Inappropriate Pictures: That was a one-time thing, and you’re not even being fully honest. The full story is that Mega posted a rather small gif in the chat, screaming internally was the gif. It was very small, had little to no motion, and he was reprimanded for it. It caused no issues for my computer, nor for Hotwire’s. However, when I stepped forward and, in a very respectful tone, said that it was all in good fun and there wasn’t a problem with it, I was told it doesn’t concern me. So, playing to the grammar Nazi joke (as humor is one of my tools to calm myself), I told them to stop being such a Chat Nazi. I jokingly posted the Nazi flag, and didn’t expect people to be so offended by it. I have apologized to Hotwire in person for it, and I don’t see Mega enough to apologize if he was offended. In retrospect, a PM probably would have been nice. Energy I was still under the impression despised me, so I avoided her entirely for the next month or so.
For a majority of these things, either they haven’t happened in well over a year, or I apologized up and down for months trying to smooth it over. I like a lot of the people I’ve known for quite some time, and if you’d come up for a bit of air, maybe you could stand to meet me as the person I am today.
I firmly believe that about a year or two ago if I’d been banned, no one would have batted an eye. I was a brat, and that’s very clear. But with how I’ve grown as a person with Bow, Hotwire, Bloo and Amon, I like to think that I’ve gained the respect of at least one or two people here. At the very least th..
When you banned me, you thought you made the right yet unpopular choice. To a degree, I can respect that. However, a role playing forum isn’t the place to make a choice of that nature. When we come here, we all want to enjoy ourselves, and there are a fair number of people who enjoy roleplaying with me. Why? Honestly, I have literally no idea. But when you take away that option from people, despite what the group agrees upon, you create a serious problem in the air of that forum.
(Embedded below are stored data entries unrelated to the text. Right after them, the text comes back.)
(** Configuration layers are applied from least to most specific: a value
    (other than an object) that a layer sets is what the compiled
    configuration asks the device for, whatever the defaults and the layers
    before it say, unless a later layer sets something at or above its path;
    and a path no layer sets keeps the blueprint's default. *)
Theorem configuration_layers_override c ls l ls' p v :
  wf_value l -> Forall wf_value ls' -> (forall l', l' ∈ ls' -> path_unset p l') ->
  path_get p l = Some v -> is_object v = false ->
  path_get p (layered c (ls ++ l :: ls')) = Some v
  /\ path_get p (layered c ls') = path_get p (layered c []).
Proof.
  intros Hl Hls' Hu Hp Hv. unfold layered. cbv zeta. rewrite fold_left_app. cbn [fold_left]. split.
  - rewrite fold_merge_unset by done. by apply merge_path_leaf.
  - by rewrite fold_merge_unset.
Qed.

(** ** What compilation yields *)
Lemma run_bind_return {A B} (r : run A) (k : A -> run B) y :
  (r ≫= k) = Return y <-> exists x, r = Return x /\ k x = Return y.
Proof. destruct r; simpl; naive_solver. Qed.
Lemma lift_return {A} (r : result ContractError A) a : lift r = Return a <-> r = Ok a.
Proof. destruct r; simpl; naive_solver. Qed.
Lemma expect_return {A} (o : option A) m a : expect o m = Return a <-> o = Some a.
Proof. destruct o; simpl; naive_solver. Qed.
Lemma run_map_return {A B} (f : A -> run B) l ys :
  run_map f l = Return ys <-> Forall2 (fun a b => f a = Return b) l ys.
Proof.
  revert ys. induction l as [|a l IH]; intros ys; simpl.
  - split; [by intros [= <-]|]. by inversion 1.
  - rewrite run_bind_return. setoid_rewrite run_bind_return. split.
    + intros (b & Hb & bs & Hbs%IH & [= <-]). by constructor.
    + inversion 1 as [|? b ? bs Hb Hbs]; subst. exists b. split; [done|]. exists bs.
      split; [by apply IH|done].
Qed.
Lemma run_option_return {A B} (f : A -> run B) o y :
  run_option f o = Return y
  <-> match o with Some a => exists b, f a = Return b /\ y = Some b | None => y = None end.
Proof. destruct o; simpl; [rewrite run_bind_return|]; naive_solver. Qed.
Lemma compile_transports_ok c acc ts m :
  compile_transports c acc ts = Ok m
  <-> exists es, Forall2 (fun t e => compile_transport c t = Ok e) ts es
        /\ m = fold_left (fun m e => bt_insert e.1 e.2 m) es acc.
Proof.
  revert acc. induction ts as [|t ts IH]; intros acc; simpl.
  - split; [intros [= <-]; by exists []|]. intros (es & Hes & ->). by inversion Hes.
  - rewrite bind_ok. setoid_rewrite IH. split.
    + intros (e & He & es & Hes & ->). exists (e :: es). split; [by constructor|done].
    + intros (es & Hes & ->). inversion Hes as [|? e ? es' He Hes']; subst. exists e. split; [done|].
      by exists es'.
Qed.
(** Entries made one per declaration, under its key. *)
Section entries.
Context {A B : Type} (key : A -> string) (rel : A -> string * B -> Prop).
Hypothesis rel_key : forall a e, rel a e -> e.1 = key a.
Hypothesis rel_fun : forall a e e', rel a e -> rel a e' -> e = e'.
Lemma entries_keys l es : Forall2 rel l es -> es.*1 = map key l.
Proof using rel_key. induction 1 as [|a e l es Ha _ IH]; [done|]. csimpl. by rewrite (rel_key a e Ha), IH. Qed.
Lemma entries_get l es k y :
  NoDup (map key l) -> Forall2 rel l es ->
  bt_get k (bt_collect es) = Some y <-> exists a, a ∈ l /\ rel a (k, y).
Proof using rel_key rel_fun.
  intros Hnd HF. rewrite <- (entries_keys l es HF) in Hnd. split.
  - intros H%bt_collect_elem. apply list_elem_of_lookup in H as [i Hi].
    destruct (Forall2_lookup_r _ _ _ _ _ HF Hi) as (a & Ha & Hr). exists a. split; [|done].
    by eapply list_elem_of_lookup_2.
  - intros (a & Ha & Hr). apply list_elem_of_lookup in Ha as [i Hi].
    destruct (Forall2_lookup_l _ _ _ _ _ HF Hi) as ([k' y'] & Hy & Hr').
    assert ((k', y') ∈ es) as Hin by (by eapply list_elem_of_lookup_2).
    pose proof (rel_fun _ _ _ Hr Hr') as [= <- <-]. by apply bt_collect_get.
Qed.
End entries.
Lemma collect_map_get {A B} (key : A -> string) (f : A -> string * B) l k y :
  (forall a, (f a).1 = key a) -> NoDup (map key l) ->
  bt_get k (bt_collect (map f l)) = Some y <-> exists a, a ∈ l /\ f a = (k, y).
Proof.
  intros Hk Hnd. apply (entries_get key (fun a e => f a = e)); [|congruence|done|].
  - intros a e <-. apply Hk.
  - clear. induction l; constructor; auto.
Qed.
You create a beast that’s going to run rampant.
Now, as I’ve said before, if you would come up for air and meet me as I am today, I’m not the same spoiled brat anymore. Especially during my time with Yang, I’ve learned a lot of responsibility. I’ve learned so much during my time here, and it seems quite a bit like you are spitting on all of that progress on behalf of the staff.
Now…we get to my point about standing down. Admittedly, I was using Faye’s account to lurk about on this forum. A lot of people would say that’s wrong, but I was incredibly concerned. I had no idea what was going on in the chat at any given time, and it’s unnerving to have that issue. During that time however, I did not vote on your position as admin. I felt that, considering I was banned, it wasn’t my place to vote. I didn’t even voice a single opinion on the matter on the forum. However, I think it’s for the best that you do so.
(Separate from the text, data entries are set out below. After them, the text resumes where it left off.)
(* ===== verification/Compatibility.v ===== *)
(** * Blueprint compatibility (crates/device-contract/src/compatibility.rs)

    The comparison of a published blueprint with its successor: the list of
    changes, in order, and whether any of them breaks deployed devices. *)
From S2P Require Import Prelude Text BTree Json ContractModel Validation ColdRoom ContractCompiler.

Local Open Scope Z_scope.

Inductive CompatibilityChangeKind := Added | Removed | Changed.
Record CompatibilityChange := {
  ch_path : string; ch_kind : CompatibilityChangeKind; ch_breaking : bool; ch_message : string;
}.
Record Compatibility := { breaking : bool; changes : list CompatibilityChange }.

(** Derived [PartialEq] where a field is a JSON value. *)
Definition SchemaDefinition_eqb (a b : SchemaDefinition) : bool :=
  (sc_key a =s? sc_key b) && bool_decide (sc_format a = sc_format b) && value_eqb (sc_schema a) (sc_schema b).
Definition CommandDefinition_eqb (a b : CommandDefinition) : bool :=
  (cm_key a =s? cm_key b) && (request_route a =s? request_route b) && (response_route a =s? response_route b)
  && (cm_label a =s? cm_label b) && bool_decide (cm_description a = cm_description b)
  && bool_decide (cm_danger a = cm_danger b) && (cm_timeout a =s? cm_timeout b)
  && value_eqb (input_schema a) (input_schema b) && value_eqb (result_schema a) (result_schema b)
  && bool_decide (cm_availability a = cm_availability b) && bool_decide (cm_idempotency a = cm_idempotency b).
Definition option_eqb {A} (eqb : A -> A -> bool) (a b : option A) : bool :=
  match a, b with Some x, Some y => eqb x y | None, None => true | _, _ => false end.
Definition ReportedState_eqb (a b : ReportedStateDefinition) : bool := value_eqb (rs_schema a) (rs_schema b).

(** [changed] and [compare_serialized], as the changes they push. *)
Definition changed (path : string) (breaking : bool) (message : string) : CompatibilityChange :=
  {| ch_path := path; ch_kind := Changed; ch_breaking := breaking; ch_message := message |}.
Definition compare_serialized (equal : bool) (path : string) (breaking : bool) : list CompatibilityChange :=
  if equal then [] else [changed path breaking "declaration changed"].

Section keyed.
Context {T : Type} (key : T -> string) (path : string) (removal_breaking : bool)
  (compare : T -> T -> string -> list CompatibilityChange).
Definition compare_keyed (previous next : list T) : list CompatibilityChange :=
  let previous := keyed key previous in
  let next := keyed key next in
  concat (map (fun e =>
    let item_path := path +:+ "/" +:+ e.1 in
    match bt_get e.1 next with
    | Some next_item => compare e.2 next_item item_path
    | None => [{| ch_path := item_path; ch_kind := Removed; ch_breaking := removal_breaking;
                  ch_message := "declaration was removed" |}]
    end) previous)
  ++ concat (map (fun k =>
    if bt_contains_key k previous then []
    else [{| ch_path := path +:+ "/" +:+ k; ch_kind := Added; ch_breaking := false;
             ch_message := "declaration was added" |}]) (bt_keys next)).
End keyed.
When I was having so much trouble in High School, you were the only one helping me. You helped me pass Algebra, you helped me through History, you even took half of my Trig final for me. For those I will always be grateful. However, something sticks out quite a bit in my head. While we worked on History, it was basically war after war, and each one was started by a stubborn man at the helm of his country. I don’t want to see you be that stubborn man who starts a war Tib. I really don’t.
If anything about this seems disrespectful, it's because this is what a very heated Izzy looks like these days. I'm upset, I'm frustrated, and this is very difficult for me. I'm simply stating my issues as best I can, and taking what may very well be the only chance I get to defend myself.